Your task: Range to output from the entries below: the line containing "Definition check_marker : JProg" through the line containing "Definition epoch_error (epoch". Set it down exactly, ends included, nothing else.

Given entries:
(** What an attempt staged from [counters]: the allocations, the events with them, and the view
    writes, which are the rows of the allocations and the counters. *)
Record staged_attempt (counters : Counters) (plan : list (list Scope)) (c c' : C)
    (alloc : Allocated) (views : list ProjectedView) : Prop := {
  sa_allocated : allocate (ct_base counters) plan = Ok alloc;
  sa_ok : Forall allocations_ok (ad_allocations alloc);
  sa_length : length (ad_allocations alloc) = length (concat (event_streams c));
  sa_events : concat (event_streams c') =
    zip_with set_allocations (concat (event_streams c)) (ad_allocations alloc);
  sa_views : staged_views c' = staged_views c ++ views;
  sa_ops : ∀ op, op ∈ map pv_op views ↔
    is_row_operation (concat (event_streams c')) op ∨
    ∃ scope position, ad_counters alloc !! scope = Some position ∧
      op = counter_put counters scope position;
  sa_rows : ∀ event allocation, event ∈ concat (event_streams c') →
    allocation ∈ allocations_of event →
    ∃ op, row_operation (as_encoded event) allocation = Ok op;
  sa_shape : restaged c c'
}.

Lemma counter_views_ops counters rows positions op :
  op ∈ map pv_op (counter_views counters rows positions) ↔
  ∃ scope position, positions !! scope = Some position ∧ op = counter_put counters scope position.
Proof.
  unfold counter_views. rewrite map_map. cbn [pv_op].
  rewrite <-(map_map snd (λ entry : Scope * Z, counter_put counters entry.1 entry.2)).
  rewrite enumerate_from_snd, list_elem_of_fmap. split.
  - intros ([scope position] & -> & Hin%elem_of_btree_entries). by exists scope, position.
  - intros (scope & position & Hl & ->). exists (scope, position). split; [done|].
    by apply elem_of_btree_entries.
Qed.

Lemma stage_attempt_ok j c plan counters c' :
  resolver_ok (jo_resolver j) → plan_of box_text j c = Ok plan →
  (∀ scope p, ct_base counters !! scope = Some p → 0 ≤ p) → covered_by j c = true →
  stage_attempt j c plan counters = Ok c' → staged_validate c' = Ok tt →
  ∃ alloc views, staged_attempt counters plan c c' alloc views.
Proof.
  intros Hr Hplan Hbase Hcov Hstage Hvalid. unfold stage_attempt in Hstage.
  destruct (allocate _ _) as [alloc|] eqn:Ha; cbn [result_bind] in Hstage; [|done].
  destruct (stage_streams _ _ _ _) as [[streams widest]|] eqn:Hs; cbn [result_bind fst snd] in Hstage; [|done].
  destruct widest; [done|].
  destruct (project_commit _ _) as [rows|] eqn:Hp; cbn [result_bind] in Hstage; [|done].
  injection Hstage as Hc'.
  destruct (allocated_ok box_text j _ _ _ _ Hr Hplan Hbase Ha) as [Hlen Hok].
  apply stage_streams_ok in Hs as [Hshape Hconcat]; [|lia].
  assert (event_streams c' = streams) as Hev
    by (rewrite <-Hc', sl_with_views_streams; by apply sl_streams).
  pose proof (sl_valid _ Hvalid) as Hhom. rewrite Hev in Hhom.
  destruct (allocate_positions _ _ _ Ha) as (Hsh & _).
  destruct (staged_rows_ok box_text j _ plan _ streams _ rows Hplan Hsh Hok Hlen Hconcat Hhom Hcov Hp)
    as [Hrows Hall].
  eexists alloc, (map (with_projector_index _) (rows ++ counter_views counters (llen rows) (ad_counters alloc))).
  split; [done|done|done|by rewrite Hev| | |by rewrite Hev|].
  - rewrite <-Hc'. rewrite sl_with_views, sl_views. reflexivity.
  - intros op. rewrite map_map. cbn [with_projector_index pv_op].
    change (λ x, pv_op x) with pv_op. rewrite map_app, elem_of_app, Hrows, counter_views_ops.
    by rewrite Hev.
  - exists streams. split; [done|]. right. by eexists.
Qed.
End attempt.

==

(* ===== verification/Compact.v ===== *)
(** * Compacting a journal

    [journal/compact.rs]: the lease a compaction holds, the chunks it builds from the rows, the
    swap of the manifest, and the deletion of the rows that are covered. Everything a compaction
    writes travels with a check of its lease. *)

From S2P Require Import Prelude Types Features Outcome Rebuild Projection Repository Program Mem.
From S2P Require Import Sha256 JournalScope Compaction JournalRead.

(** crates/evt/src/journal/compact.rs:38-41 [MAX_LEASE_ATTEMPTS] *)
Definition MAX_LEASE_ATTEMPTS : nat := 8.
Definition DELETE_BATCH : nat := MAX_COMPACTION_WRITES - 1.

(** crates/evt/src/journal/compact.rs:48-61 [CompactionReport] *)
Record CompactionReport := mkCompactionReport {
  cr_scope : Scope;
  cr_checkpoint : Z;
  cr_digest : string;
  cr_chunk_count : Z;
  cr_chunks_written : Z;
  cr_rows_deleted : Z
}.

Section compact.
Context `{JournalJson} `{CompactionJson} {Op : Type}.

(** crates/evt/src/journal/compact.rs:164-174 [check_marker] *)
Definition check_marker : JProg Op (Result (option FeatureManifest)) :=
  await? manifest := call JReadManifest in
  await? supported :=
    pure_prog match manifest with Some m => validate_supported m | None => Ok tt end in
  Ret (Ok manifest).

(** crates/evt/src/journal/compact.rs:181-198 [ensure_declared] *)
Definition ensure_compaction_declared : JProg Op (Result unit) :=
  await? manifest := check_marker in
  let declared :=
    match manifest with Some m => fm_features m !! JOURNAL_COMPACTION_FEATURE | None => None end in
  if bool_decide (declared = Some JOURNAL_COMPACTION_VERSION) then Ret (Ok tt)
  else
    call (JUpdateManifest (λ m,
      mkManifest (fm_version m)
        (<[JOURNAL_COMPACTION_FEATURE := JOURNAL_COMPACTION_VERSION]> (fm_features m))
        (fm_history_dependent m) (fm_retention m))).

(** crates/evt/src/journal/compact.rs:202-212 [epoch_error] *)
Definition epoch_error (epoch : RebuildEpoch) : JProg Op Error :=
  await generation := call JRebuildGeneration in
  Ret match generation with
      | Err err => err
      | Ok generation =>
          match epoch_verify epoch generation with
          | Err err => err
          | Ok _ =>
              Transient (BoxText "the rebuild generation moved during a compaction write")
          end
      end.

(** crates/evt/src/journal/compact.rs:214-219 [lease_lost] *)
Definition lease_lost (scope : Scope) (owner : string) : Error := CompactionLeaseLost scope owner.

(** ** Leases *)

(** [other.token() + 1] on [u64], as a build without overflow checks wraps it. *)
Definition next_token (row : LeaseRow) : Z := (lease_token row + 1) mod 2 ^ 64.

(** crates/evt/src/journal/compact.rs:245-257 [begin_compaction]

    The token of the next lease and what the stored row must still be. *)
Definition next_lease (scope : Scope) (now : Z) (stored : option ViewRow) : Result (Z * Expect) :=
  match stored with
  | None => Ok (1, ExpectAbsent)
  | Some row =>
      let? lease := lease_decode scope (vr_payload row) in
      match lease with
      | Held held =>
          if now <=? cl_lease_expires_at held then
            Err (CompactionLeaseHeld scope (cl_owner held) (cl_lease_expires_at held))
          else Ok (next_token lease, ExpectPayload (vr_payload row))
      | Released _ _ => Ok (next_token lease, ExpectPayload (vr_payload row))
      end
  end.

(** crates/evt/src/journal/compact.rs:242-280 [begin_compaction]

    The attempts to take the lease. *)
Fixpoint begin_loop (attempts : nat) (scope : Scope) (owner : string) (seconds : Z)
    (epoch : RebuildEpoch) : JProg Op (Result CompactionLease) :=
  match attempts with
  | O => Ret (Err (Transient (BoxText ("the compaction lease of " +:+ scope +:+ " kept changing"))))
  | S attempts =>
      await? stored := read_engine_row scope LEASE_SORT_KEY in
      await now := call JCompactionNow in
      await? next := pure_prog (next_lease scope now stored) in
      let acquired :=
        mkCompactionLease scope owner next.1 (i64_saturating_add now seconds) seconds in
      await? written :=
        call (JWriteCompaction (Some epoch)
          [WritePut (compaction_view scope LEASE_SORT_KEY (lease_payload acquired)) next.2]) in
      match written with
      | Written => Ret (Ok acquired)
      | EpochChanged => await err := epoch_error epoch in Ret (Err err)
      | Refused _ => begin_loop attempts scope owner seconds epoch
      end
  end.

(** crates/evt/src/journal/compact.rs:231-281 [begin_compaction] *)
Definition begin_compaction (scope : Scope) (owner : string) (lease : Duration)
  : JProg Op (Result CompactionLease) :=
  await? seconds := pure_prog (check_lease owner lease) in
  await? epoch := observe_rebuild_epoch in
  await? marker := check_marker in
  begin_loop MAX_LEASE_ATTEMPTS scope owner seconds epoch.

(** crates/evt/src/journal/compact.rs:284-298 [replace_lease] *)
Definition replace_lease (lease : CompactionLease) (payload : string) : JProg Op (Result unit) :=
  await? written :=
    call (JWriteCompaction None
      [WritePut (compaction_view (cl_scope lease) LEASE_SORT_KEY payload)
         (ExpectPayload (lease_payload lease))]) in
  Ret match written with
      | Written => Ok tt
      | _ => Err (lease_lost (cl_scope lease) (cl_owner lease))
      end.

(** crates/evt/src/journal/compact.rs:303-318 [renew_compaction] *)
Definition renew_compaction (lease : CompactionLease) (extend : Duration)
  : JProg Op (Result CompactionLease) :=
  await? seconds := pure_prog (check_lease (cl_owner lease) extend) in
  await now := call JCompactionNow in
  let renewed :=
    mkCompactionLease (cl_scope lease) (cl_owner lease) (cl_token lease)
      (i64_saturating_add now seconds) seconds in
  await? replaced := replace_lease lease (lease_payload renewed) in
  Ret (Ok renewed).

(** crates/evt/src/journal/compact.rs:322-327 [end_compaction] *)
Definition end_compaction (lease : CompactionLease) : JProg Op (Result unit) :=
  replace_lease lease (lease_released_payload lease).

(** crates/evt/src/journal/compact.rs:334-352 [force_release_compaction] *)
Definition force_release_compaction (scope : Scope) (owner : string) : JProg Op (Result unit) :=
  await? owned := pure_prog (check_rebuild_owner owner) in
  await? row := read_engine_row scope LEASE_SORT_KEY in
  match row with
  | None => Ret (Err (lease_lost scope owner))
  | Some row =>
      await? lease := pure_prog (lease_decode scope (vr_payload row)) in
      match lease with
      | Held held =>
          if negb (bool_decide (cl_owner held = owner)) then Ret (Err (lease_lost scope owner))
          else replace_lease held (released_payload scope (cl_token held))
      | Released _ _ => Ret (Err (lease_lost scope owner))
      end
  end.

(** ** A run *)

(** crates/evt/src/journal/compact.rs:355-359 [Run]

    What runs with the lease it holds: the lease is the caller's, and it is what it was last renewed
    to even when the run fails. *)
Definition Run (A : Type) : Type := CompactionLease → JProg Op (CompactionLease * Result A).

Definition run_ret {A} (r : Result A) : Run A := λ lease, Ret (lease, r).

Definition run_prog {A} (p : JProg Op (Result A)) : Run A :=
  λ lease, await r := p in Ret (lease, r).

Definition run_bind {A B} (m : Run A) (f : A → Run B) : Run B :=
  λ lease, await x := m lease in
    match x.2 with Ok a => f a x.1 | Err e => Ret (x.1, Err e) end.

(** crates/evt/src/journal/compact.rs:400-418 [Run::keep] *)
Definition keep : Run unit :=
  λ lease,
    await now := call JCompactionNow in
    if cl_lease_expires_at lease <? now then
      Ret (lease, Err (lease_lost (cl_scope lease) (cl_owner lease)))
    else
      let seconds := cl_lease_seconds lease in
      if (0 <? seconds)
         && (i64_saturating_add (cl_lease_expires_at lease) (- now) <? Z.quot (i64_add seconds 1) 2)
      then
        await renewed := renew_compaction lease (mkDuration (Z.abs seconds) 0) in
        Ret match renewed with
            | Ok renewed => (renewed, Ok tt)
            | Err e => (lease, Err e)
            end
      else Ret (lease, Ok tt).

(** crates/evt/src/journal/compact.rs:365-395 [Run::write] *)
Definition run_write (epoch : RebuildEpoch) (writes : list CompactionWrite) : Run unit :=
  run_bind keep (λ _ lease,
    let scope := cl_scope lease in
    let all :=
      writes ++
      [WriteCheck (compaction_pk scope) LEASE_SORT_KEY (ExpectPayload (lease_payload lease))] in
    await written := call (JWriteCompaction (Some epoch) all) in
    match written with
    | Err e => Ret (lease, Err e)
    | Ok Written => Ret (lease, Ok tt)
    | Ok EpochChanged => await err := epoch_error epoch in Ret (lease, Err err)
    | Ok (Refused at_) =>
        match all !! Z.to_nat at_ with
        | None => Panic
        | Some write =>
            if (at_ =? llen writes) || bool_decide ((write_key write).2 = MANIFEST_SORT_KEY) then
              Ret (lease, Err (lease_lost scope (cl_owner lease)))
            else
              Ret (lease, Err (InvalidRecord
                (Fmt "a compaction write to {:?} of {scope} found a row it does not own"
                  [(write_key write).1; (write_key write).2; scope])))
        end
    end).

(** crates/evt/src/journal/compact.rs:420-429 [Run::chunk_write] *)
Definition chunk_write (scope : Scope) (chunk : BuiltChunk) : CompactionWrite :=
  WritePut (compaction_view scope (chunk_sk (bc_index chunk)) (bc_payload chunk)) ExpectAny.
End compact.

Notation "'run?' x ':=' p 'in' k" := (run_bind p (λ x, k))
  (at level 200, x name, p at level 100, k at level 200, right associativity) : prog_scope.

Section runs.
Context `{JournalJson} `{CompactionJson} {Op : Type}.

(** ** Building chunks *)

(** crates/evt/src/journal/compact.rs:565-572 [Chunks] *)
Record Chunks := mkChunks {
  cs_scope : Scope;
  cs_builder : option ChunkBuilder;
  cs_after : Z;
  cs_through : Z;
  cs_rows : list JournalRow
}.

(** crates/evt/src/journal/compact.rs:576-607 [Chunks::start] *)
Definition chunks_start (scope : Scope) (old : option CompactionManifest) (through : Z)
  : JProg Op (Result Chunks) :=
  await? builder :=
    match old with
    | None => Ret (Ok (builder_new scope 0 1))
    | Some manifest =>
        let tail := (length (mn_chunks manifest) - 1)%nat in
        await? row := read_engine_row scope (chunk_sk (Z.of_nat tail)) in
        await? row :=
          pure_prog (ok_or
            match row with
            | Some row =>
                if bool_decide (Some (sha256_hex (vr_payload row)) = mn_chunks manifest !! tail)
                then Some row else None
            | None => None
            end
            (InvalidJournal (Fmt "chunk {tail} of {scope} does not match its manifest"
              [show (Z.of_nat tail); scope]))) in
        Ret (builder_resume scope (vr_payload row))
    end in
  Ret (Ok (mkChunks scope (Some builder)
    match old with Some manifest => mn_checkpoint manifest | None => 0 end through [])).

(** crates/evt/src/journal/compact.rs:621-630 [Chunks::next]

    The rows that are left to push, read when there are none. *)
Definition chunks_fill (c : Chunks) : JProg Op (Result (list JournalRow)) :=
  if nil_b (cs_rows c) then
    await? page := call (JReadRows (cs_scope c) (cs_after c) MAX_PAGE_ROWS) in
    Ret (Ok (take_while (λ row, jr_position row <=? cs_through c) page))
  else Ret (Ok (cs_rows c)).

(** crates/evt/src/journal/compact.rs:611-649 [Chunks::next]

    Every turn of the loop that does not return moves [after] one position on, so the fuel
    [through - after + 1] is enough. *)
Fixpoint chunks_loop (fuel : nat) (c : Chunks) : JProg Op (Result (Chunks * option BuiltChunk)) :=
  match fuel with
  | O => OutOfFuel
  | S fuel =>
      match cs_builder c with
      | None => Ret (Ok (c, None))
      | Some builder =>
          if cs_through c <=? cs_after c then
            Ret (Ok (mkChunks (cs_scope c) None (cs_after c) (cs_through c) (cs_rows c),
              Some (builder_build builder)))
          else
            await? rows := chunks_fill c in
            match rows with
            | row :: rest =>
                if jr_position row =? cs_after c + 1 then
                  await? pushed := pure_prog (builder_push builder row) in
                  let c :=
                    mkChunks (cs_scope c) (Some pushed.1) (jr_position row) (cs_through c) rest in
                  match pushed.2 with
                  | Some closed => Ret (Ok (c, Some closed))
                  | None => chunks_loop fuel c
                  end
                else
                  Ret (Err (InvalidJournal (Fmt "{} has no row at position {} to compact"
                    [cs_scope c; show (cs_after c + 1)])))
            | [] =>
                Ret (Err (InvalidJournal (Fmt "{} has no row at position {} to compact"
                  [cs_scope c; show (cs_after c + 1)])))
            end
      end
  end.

Solution to the problem:
Definition check_marker : JProg Op (Result (option FeatureManifest)) :=
  await? manifest := call JReadManifest in
  await? supported :=
    pure_prog match manifest with Some m => validate_supported m | None => Ok tt end in
  Ret (Ok manifest).

(** crates/evt/src/journal/compact.rs:181-198 [ensure_declared] *)
Definition ensure_compaction_declared : JProg Op (Result unit) :=
  await? manifest := check_marker in
  let declared :=
    match manifest with Some m => fm_features m !! JOURNAL_COMPACTION_FEATURE | None => None end in
  if bool_decide (declared = Some JOURNAL_COMPACTION_VERSION) then Ret (Ok tt)
  else
    call (JUpdateManifest (λ m,
      mkManifest (fm_version m)
        (<[JOURNAL_COMPACTION_FEATURE := JOURNAL_COMPACTION_VERSION]> (fm_features m))
        (fm_history_dependent m) (fm_retention m))).

(** crates/evt/src/journal/compact.rs:202-212 [epoch_error] *)
Definition epoch_error (epoch : RebuildEpoch) : JProg Op Error :=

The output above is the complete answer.